僕と数学との新しい出会い

山口県下関市立勝山中学校
二年 野村 舜

 僕は数学が嫌いである。担任の先生が数学の担当なので、このことは用心して隠しているが、実は小学生の時から一度も好きだと思ったことはない。何度も課題に向き合い、やっと解き方を覚えてスムーズに進むようになったかと思えば、すぐ別のパターンの問題が現れ、僕の前に立ち塞がる。この壁は僕の得意とする体力や気合では越えられない。不可解で悩みの種なのだ。学校では一応努力しているつもりではあるが、大好きな野球ほど熱心に取り組めず、逃げ腰であることは否めない。だから、「数学」と名のつくものにはなるべくかかわらないようにしてきた。
 大体、訳の分からない方程式が解けたところで僕の腹は一杯にならないし、世界平和もやってきそうにない。生活に役立たないものは価値さえないように思える。
 ところが、僕は偶然に出会ってしまったのだ。僕をとりこにする「美しい数学」に。
 きっかけは、母が読んでいたベストセラーになった小説だった。
 「江夏の背番号は完全数なんだって。」という母の言葉の、ただ『江夏』という部分だけに興味をもち、本を手に取った。しかしそれは僕に今まで感じたことのない興奮を与えたのだ。

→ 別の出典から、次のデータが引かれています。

Lemma layer_Cert_some a c :
  a !! CertificateAnnotationKey = Some c →
  layer_Cert a = (certs ← cryptoutils_LoadCertificatesFromPEM c; Ok (head certs)).
Proof.
  unfold layer_Cert. intros ->. cbn. destruct (c =?s "") eqn:E; autorewrite with go in E.
  - subst. by rewrite load_empty.
  - destruct (cryptoutils_LoadCertificatesFromPEM c) as [[|c0 cs]| |] eqn:L; cbn; try done.
    by apply load_nonempty in L.
Qed.

Lemma layer_Cert_none a : a !! CertificateAnnotationKey = None → layer_Cert a = Ok None.
Proof. unfold layer_Cert. by intros ->. Qed.

Lemma layer_Chain_default a :
  layer_Chain a = cryptoutils_LoadCertificatesFromPEM (default "" (a !! ChainAnnotationKey)).
Proof.
  unfold layer_Chain. destruct (_ =?s "") eqn:E; autorewrite with go in E; [|done].
  by rewrite E, load_empty.
Qed.

Lemma layer_Bundle_none a : a !! BundleAnnotationKey = None → layer_Bundle a = Ok None.
Proof. unfold layer_Bundle. by intros ->. Qed.

Lemma layer_Bundle_some a b s :
  json_Marshal_RekorBundle b = Ok s → a !! BundleAnnotationKey = Some s →
  layer_Bundle a = Ok (Some b).
Proof.
  intros Hm. unfold layer_Bundle. intros ->. cbn.
  rewrite (proj2 (str_eqb_neq _ _) (bundle_json_nonempty _ _ Hm)).
  by rewrite (bundle_json_roundtrip _ _ Hm).
Qed.

(** What [makeOptions] leaves in the annotations. *)
Lemma makeOptions_spec opts o :
  proper_options (static.applied opts) → static.makeOptions opts = Ok o →
  static.Cert o = static.Cert (static.applied opts)
  ∧ static.Chain o = static.Chain (static.applied opts)
  ∧ static.Bundle o = static.Bundle (static.applied opts)
  ∧ (let m := default ∅ (static.Annotations o) in
     m !! CertificateAnnotationKey = static.Cert o
     ∧ default "" (m !! ChainAnnotationKey) = default "" (static.Chain o)
     ∧ match static.Bundle o with
       | None => m !! BundleAnnotationKey = None
       | Some b => ∃ s, json_Marshal_RekorBundle b = Ok s ∧ m !! BundleAnnotationKey = Some s
       end).
Proof.
  unfold static.makeOptions, proper_options, no_reserved.
  destruct (static.applied opts) as [lm cm bu c ch [m|]]; cbn; intros [Hr Hc] Ho.
  2:{ destruct c, bu; cbn in Ho; go_case; naive_solver. }
  destruct (Hr m eq_refl) as (R1 & R2 & R3).
  destruct c as [c|]; [|specialize (Hc eq_refl); subst ch];
    destruct bu as [bu|]; cbn in Ho; go_inv; cbn;
    (split; [done|split; [done|split; [done|]]]); unfold_keys;
    repeat split; simplify_map_eq; eauto.
Qed.

Lemma NewSignature_consistent payload b64 opts s :
  proper_options (static.applied opts) → NewSignature payload b64 opts = Ok s →
  ∃ a, Consistent s a ∧ Payload s = Ok payload ∧ Base64Signature s = Ok b64.
Proof.
  unfold NewSignature. intros Hp Hs. go_inv.
  destruct (makeOptions_spec _ _ Hp ltac:(eassumption)) as (_ & _ & _ & H1 & H2 & H3).
  exists (static_Annotations b64 x). split; [|done]. unfold static_Annotations.
  split; cbn; [done| | | |].
  - exists b64. by simplify_map_eq.
  - unfold static_Cert. destruct (static.Cert x) as [c|] eqn:Ec.
    + symmetry. apply layer_Cert_some. keys.
    + rewrite layer_Cert_none by keys. cbn. by rewrite load_empty.
  - unfold static_Chain. rewrite layer_Chain_default. keys. by rewrite H2.
  - destruct (static.Bundle x) as [b|] eqn:Eb.
    + destruct H3 as (j & Hj & Hm). symmetry. eapply layer_Bundle_some; [done|keys].
    + by rewrite layer_Bundle_none by keys.
Qed.

Lemma new_annotations_reserved so old k :
  k ∈ [BundleAnnotationKey; CertificateAnnotationKey; ChainAnnotationKey] →
  mutate.new_annotations so old !! k = old !! k.
Proof.
  unfold mutate.new_annotations. destruct (mutate.annotations so) as [a|]; [|done].
  cbn. unfold mutate.restore_key. intros Hk.
  assert (k = BundleAnnotationKey ∨ k = CertificateAnnotationKey ∨ k = ChainAnnotationKey)
    as [-> | [-> | ->]] by set_solver;
    unfold_keys; repeat case_match; simplify_map_eq; congruence.
Qed.

Lemma new_annotations_signature so old b64 :
  old !! SignatureAnnotationKey = Some b64 →
  mutate.new_annotations so old !! SignatureAnnotationKey = Some b64.
Proof.
  unfold mutate.new_annotations. destruct (mutate.annotations so) as [a|]; [|done].
  cbn. unfold mutate.restore_key. intros Hk. rewrite Hk.
  unfold_keys; repeat case_match; simplify_map_eq; done.
Qed.

Lemma mutate_consistent s a opts s' :
  Consistent s a → chain_replaced (mutate.makeSignatureOption opts) s →
  mutate.Signature s opts = Ok s' →
  ∃ a', Consistent s' a' ∧ Payload s' = Payload s ∧ Base64Signature s' = Base64Signature s.
Proof.
  intros [HA (b64 & HS1 & HS2) HC HCh HB] Hrep. unfold mutate.Signature, chain_replaced in *.
  set (so := mutate.makeSignatureOption opts) in *. rewrite HA. cbn. intros Hm.
  pose proof (new_annotations_signature so a b64 HS2) as NS.
  pose proof (new_annotations_reserved so a BundleAnnotationKey ltac:(set_solver)) as NB.
  pose proof (new_annotations_reserved so a CertificateAnnotationKey ltac:(set_solver)) as NC.
  pose proof (new_annotations_reserved so a ChainAnnotationKey ltac:(set_solver)) as NCh.
  remember (mutate.new_annotations so a) as n eqn:En. clear En.
  apply bind_Ok in Hm as (n1 & Hb & Hm).
  assert (Hn1 : n1 !! SignatureAnnotationKey = Some b64
    ∧ n1 !! CertificateAnnotationKey = a !! CertificateAnnotationKey
    ∧ n1 !! ChainAnnotationKey = a !! ChainAnnotationKey
    ∧ (match mutate.bundle so with Some b => Ok (Some b) | None => Bundle s end)
      = layer_Bundle n1).
  { destruct (mutate.bundle so) as [b|]; go_inv.
    - repeat split; [keys..|]. symmetry. eapply layer_Bundle_some; [done|keys].
    - repeat split; try done. rewrite HB. symmetry. by apply layer_Bundle_key. }
  destruct Hn1 as (S1 & C1 & Ch1 & B1). clear NS NB NC NCh Hb.
  destruct (mutate.cert so) as [c|]; cbn in *.
  2:{ go_inv. exists n1. split; [|done]. split; cbn.
      - done.
      - eauto.
      - rewrite HC. by apply layer_Cert_key.
      - rewrite HCh. by apply layer_Chain_key.
      - rewrite <- B1. by destruct (mutate.bundle so). }
  apply bind_Ok in Hm as ([[n2 nc] nch] & Hm & Hs). go_inv.
  match goal with H : context [match ?cs with [] => _ | _ => _ end] |- _ =>
    destruct cs as [|c0 cs]; [done|] end.
  destruct (Hrep ltac:(eauto)) as [Hch|Hch]; [destruct Hch as [ch Hch]; rewrite Hch in *|
    destruct (mutate.chain so) as [ch|]];
    cbn in *; go_inv; (eexists; split; [|done]); split; cbn; try done.
  all: try (exists b64; split; [done|keys]).
  all: try (erewrite layer_Cert_some by keys; by rewrite H).
  all: try (transitivity (layer_Bundle n1);
    [rewrite <- B1; by destruct (mutate.bundle so)|apply layer_Bundle_key; keys]).
  all: try (rewrite layer_Chain_default; keys).
  by rewrite Hch, load_empty.
Qed.

End consistency.

(** C29: a signature that is built by [static.NewSignature], with options that use no
    reserved annotation and give a chain only with a certificate, followed by any number
    of [mutate.Signature] calls, each of which gives a chain when it replaces the
    certificate of a signature that has a chain, is consistent: its certificate, chain,
    bundle and base64 signature are exactly what a reader recovers from the annotations
    it publishes.  The condition on the calls is needed: [mutate_stale_chain] is a call
    that replaces a certificate without a chain and leaves the two apart. *)
Theorem built_consistent `{X : Ext, PL : !PemLaws, BL : !BundleJsonLaws} (s : Signature) :
  Built s → ∃ a, Consistent s a.
Proof.
  induction 1 as [payload b64 opts s Hp Hs|s opts s' Hb [a Ha] Hr Hm].
  - destruct (NewSignature_consistent _ _ _ _ Hp Hs) as (a & Ha & _). eauto.
  - destruct (mutate_consistent _ _ _ _ Ha Hr Hm) as (a' & Ha' & _). eauto.
Qed.

#[export] Instance toy_PemLaws : PemLaws (X := toy).
Proof.
  split; [done|]. intros s. cbn. unfold toy_certs. destruct (s =?s "") eqn:E; [|done].
  by apply str_eqb_eq in E.
Qed.
#[export] Instance toy_BundleJsonLaws : BundleJsonLaws (X := toy).
Proof.
  split; intros b s; cbn; unfold toy_marshal_bundle; case_decide; intros [= <-]; subst; done.
Qed.

Definition toy_sig : Signature :=
  staticLayer "payload" "c2ln" (static.applied []).

Lemma built_consistent_witness : ∃ a, Consistent (X := toy)
  (sigWrapper toy_sig (Some (<[BundleAnnotationKey := "BUNDLE"]>
     {[SignatureAnnotationKey := "c2ln"]})) (Some toy_bundle) None None "") a.
Proof.
  apply (built_consistent (X := toy)).
  apply (built_mutate (X := toy) toy_sig [mutate.WithBundle (Some toy_bundle)]).
  - apply (built_new (X := toy) "payload" "c2ln" []); [|reflexivity].
    split; [|done]. intros m [= <-]. done.
  - intros [? [=]].
  - vm_compute. reflexivity.
Defined.

(** Replacing the certificate of a signature without giving a chain leaves
    the accessor and the annotations apart: [mutate.Signature] deletes the
    chain annotation, but [Chain] still falls through to the chain of the
    wrapped signature, so what is verified locally is not what is published. *)
Theorem mutate_stale_chain :
  ∃ s s', mutate.Signature (X := toy) s [mutate.WithCertChain (Some "new") None] = Ok s'
    ∧ (Annotations s' ≫= layer_Chain (X := toy)) = Ok []
    ∧ Chain (X := toy) s' = Ok [toy_cert "old-root"].
Proof.
  exists (staticLayer "p" "c2ln" (static.mkOptions "" "" None (Some "old") (Some "old-root")
    (Some (<[CertificateAnnotationKey := "old"]> {[ChainAnnotationKey := "old-root"]})))).
  eexists. split; [reflexivity|]. split; [vm_compute|]; reflexivity.
Qed.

 登場人物の生き方や『江夏』は僕をこの話にのめり込ませ、そして何より、完全数・友愛数といった「美しい数学」の存在を知らせてくれた。素数にかかわることだから僕でも理解できた。初めて数はおもしろいと思った。想像を絶する場所に住んでいると思われた世界中の数学者が、「友愛」などというロマンティックな世界を難しい顔をして、理解不能な計算式を使って研究しているのかと思うと、何だかおかしい気がした。こうして、僕とは縁もゆかりもなかった数学者の藤原正彦さんに、小川洋子さんという小説家を介して出会うことになったのだ。
 この数学者は、「数学はただ圧倒的に美しい」と言う。美しい数、美しい証明と文章の中には数学の美しさについて繰り返し述べられている。そして、その美しさとは秩序だとも。数学者とは、数に何らかの秩序を見い出したいものらしい。だから例えば、数に秩序のある証明は美しく、無秩序なものは醜いと言うのだ。
 しかも、数学者のその「美しい秩序」に対する執着心たるや、驚くばかりだ。特に名高いのが「フェルマー予想」と呼ばれる問題で、アンドリュー・ワイルズというイギリス人の数学者が一九九三年にその証明を成功させるまでに、なんと三百五十年もかかっているのだ。きっと世界中の天才数学者と呼ばれる人々が何人も挑戦し、砕け散ってきたに違いない。この証明にかかわったばかりに、一生何の成果もあげられないまま終わった数学者もいるかもしれない。たった一行の数式の証明に三百五十年!いったい何のためにここまで追い求められるのだろう。
 僕は本を読み返してみた。そして一つのことに気がついた。それは、「数学の世界では一度正しいと証明されたものは、永久に正しい」ということだ。こんな不変なものが他にあるだろうか。科学でも医学でも、正しいとされることは時々刻々と変化していくものだ。永久に変わらぬ「美しい秩序」に価値がないなんてどうして言えよう。僕は根本的に認識を誤っていたようだ。
 先ほどの「フェルマー予想」にしても、まだ証明されていないばかりか、正しいかどうかさえ三百年もたった今でも分かっていないという「ゴールドバッハの問題」にしても、解けなくても人類は困らないだろう。少なくとも僕の一生には全く無関係だ。しかし、数学者はそこに価値を見つけようと奮闘する。秩序と呼ばれる美しい世界を見つけるために。そしてその美しさは感動につながるのだ。
 実際、江夏の背番号と同じ数である完全数のことを知った時、こんな小さな数にこれだけの広い世界が広がっているのかと震えた。その他の数についての説明も、どれも驚きと感動の連続だった。数学者たちが言うように、数が「美しい秩序」をもって存在している数学の世界は、神の領域にまで入り込んでいるといわれても納得してしまう。
 確かに数学で腹を満たすことはできないかもしれない。しかし、その不変の美しさは僕にそうしたように、多くの人にも感動を与えてくれるであろう価値ある存在なのだ。
 数学の美しさを少しだけ感じられるようになった僕。その僕は価値ある存在であろうか。今すぐに人類に役立てるとは思えない中学生の力。親の承諾がなければ自身のことの決定権さえない未成年という不安定な年齢。しかし僕は僕。存在は不変のものだ。これが僕の価値なのだ。これから多少の波風がやってこようとも、自信を持って前を向き、その価値を確かめながら生きていきたい。それを考えさせてくれたのは、くやしいけれど数学だ。